Within the records below, reproduce without change the lines from the line that has "zig_target_mcpu_for_build_target (target cross_to_windows)" through the line that has "let cmd := build_command cross_to_windows", and only those.

**** Working data ****

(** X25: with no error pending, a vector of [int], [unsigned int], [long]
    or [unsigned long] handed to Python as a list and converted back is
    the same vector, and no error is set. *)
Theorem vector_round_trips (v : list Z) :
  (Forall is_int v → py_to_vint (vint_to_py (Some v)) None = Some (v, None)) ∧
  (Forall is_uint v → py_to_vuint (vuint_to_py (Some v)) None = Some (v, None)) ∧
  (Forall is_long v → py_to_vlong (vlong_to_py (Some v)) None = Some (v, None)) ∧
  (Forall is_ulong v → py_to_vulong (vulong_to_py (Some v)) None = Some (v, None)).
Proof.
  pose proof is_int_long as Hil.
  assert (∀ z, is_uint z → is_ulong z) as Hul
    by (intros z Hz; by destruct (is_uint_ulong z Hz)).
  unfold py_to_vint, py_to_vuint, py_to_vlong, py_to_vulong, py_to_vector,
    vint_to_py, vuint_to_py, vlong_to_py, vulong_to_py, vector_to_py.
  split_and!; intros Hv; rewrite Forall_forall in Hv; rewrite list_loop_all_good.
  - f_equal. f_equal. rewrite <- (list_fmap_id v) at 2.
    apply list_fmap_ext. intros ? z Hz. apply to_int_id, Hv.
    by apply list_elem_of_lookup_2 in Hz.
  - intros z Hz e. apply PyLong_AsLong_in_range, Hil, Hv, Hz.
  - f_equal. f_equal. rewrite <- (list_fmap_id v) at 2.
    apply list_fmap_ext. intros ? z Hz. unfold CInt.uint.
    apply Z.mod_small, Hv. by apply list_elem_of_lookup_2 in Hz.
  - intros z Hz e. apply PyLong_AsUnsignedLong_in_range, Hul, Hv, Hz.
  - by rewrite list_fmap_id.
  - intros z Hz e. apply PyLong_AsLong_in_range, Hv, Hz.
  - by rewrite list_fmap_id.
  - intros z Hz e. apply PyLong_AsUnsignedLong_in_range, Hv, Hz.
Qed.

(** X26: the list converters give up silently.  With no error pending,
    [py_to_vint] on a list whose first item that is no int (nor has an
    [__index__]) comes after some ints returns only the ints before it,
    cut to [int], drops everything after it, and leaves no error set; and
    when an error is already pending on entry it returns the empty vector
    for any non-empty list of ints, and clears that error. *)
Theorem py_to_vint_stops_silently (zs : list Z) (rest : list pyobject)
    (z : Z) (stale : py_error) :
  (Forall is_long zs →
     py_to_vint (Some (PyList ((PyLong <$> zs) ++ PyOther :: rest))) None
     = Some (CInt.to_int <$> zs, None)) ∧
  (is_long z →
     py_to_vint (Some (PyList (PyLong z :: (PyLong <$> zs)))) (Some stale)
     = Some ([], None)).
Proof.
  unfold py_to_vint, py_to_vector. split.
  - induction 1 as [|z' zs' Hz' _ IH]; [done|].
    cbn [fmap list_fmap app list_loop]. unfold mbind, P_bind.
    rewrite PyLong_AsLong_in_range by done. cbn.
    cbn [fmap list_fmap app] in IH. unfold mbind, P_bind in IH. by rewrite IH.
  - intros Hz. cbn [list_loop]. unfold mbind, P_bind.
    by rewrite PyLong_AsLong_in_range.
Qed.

****
**** Working data ****

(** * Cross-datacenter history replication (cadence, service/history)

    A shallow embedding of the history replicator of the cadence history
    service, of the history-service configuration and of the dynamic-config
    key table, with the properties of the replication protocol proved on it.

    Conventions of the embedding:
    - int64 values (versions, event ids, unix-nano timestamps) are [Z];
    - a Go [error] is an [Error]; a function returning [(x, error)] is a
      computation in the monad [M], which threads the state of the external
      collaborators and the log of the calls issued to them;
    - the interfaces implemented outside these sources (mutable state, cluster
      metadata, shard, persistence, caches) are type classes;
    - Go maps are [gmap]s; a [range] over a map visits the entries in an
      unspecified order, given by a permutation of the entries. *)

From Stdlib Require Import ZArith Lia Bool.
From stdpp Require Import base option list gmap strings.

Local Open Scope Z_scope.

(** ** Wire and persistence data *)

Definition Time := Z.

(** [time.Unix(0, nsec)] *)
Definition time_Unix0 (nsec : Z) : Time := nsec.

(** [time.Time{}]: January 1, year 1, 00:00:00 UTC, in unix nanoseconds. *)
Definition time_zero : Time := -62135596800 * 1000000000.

****
**** Working data ****

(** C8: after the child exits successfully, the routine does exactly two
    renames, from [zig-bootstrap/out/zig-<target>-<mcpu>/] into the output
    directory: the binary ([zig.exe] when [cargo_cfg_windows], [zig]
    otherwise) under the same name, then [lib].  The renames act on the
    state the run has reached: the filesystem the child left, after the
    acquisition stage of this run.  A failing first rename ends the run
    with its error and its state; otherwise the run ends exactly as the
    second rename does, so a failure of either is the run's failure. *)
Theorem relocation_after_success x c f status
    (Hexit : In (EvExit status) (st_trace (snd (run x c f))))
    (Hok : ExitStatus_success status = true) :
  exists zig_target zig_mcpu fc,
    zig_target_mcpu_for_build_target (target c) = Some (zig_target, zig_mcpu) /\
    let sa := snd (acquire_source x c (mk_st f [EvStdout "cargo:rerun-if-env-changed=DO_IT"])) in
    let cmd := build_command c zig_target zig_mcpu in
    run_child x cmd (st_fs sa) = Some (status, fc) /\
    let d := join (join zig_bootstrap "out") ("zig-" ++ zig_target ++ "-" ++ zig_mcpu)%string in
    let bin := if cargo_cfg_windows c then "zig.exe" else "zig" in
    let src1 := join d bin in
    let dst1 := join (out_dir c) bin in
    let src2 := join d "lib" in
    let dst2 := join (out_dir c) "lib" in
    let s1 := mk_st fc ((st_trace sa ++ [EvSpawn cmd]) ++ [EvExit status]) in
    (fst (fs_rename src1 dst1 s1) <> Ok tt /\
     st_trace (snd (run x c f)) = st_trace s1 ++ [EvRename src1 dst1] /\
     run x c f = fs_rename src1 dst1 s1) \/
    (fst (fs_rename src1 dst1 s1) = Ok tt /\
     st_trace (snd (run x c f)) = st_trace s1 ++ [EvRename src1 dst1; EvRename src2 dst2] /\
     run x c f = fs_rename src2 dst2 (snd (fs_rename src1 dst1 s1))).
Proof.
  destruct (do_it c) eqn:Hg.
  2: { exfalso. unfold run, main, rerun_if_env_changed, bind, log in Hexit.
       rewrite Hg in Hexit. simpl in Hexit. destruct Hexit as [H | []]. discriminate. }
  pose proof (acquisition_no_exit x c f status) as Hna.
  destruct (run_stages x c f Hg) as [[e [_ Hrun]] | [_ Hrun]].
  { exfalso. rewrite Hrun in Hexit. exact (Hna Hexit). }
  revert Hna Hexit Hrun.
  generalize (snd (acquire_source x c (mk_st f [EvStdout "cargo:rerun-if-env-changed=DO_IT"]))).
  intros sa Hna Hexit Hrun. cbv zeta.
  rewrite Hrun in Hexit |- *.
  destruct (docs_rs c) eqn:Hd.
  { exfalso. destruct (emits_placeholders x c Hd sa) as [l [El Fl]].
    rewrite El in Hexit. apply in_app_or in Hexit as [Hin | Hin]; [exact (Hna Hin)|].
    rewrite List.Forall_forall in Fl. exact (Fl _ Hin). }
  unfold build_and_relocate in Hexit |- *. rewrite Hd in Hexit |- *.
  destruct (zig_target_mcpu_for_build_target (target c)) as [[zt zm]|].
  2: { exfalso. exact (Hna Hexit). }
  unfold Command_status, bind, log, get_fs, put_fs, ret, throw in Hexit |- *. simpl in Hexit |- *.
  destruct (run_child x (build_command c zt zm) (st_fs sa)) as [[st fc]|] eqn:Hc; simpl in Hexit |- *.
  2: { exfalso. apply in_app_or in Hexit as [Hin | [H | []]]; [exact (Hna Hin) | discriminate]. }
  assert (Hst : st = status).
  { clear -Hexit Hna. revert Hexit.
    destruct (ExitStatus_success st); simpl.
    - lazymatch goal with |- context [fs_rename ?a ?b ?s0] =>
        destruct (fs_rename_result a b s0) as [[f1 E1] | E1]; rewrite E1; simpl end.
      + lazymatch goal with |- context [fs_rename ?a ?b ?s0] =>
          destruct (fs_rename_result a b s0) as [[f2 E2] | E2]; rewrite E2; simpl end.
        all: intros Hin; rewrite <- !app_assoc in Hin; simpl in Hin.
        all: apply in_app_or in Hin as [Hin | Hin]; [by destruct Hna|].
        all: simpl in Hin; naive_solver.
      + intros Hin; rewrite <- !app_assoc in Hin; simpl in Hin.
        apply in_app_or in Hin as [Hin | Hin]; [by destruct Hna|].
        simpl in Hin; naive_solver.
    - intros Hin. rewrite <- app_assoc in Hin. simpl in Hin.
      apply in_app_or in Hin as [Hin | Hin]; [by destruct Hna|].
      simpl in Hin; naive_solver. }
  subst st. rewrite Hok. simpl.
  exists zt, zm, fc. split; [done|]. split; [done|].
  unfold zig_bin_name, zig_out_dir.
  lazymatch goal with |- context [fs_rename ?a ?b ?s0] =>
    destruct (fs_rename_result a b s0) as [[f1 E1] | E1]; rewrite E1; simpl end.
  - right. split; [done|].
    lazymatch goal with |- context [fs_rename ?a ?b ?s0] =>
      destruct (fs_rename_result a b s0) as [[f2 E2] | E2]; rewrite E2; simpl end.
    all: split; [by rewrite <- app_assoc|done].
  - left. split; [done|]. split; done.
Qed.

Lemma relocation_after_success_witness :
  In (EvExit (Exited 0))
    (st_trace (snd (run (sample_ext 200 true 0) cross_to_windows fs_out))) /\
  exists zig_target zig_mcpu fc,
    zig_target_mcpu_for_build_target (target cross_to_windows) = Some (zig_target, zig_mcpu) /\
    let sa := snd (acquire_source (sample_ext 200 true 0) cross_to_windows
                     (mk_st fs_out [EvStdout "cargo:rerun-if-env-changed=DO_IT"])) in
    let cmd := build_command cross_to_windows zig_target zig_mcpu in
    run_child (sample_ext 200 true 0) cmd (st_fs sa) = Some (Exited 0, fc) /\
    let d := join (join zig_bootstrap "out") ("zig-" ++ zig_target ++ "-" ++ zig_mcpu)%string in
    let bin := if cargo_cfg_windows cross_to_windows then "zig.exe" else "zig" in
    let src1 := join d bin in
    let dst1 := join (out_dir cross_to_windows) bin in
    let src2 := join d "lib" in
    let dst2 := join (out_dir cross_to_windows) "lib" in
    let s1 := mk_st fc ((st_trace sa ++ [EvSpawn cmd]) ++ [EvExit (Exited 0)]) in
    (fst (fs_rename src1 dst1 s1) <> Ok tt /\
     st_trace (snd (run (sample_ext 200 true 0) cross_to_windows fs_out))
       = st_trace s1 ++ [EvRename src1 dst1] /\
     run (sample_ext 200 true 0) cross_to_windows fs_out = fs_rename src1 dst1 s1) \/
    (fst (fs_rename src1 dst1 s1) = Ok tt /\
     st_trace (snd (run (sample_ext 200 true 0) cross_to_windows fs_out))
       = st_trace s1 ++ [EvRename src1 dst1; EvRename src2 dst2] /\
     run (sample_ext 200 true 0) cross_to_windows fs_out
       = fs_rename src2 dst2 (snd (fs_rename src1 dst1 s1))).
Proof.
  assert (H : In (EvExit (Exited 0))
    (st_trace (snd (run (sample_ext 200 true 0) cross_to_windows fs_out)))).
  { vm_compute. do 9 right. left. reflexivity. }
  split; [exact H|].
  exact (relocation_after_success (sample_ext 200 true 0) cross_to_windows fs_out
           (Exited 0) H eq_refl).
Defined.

****

_Response below:_
    zig_target_mcpu_for_build_target (target cross_to_windows) = Some (zig_target, zig_mcpu) /\
    let sa := snd (acquire_source (sample_ext 200 true 0) cross_to_windows
                     (mk_st fs_out [EvStdout "cargo:rerun-if-env-changed=DO_IT"])) in
    let cmd := build_command cross_to_windows zig_target zig_mcpu in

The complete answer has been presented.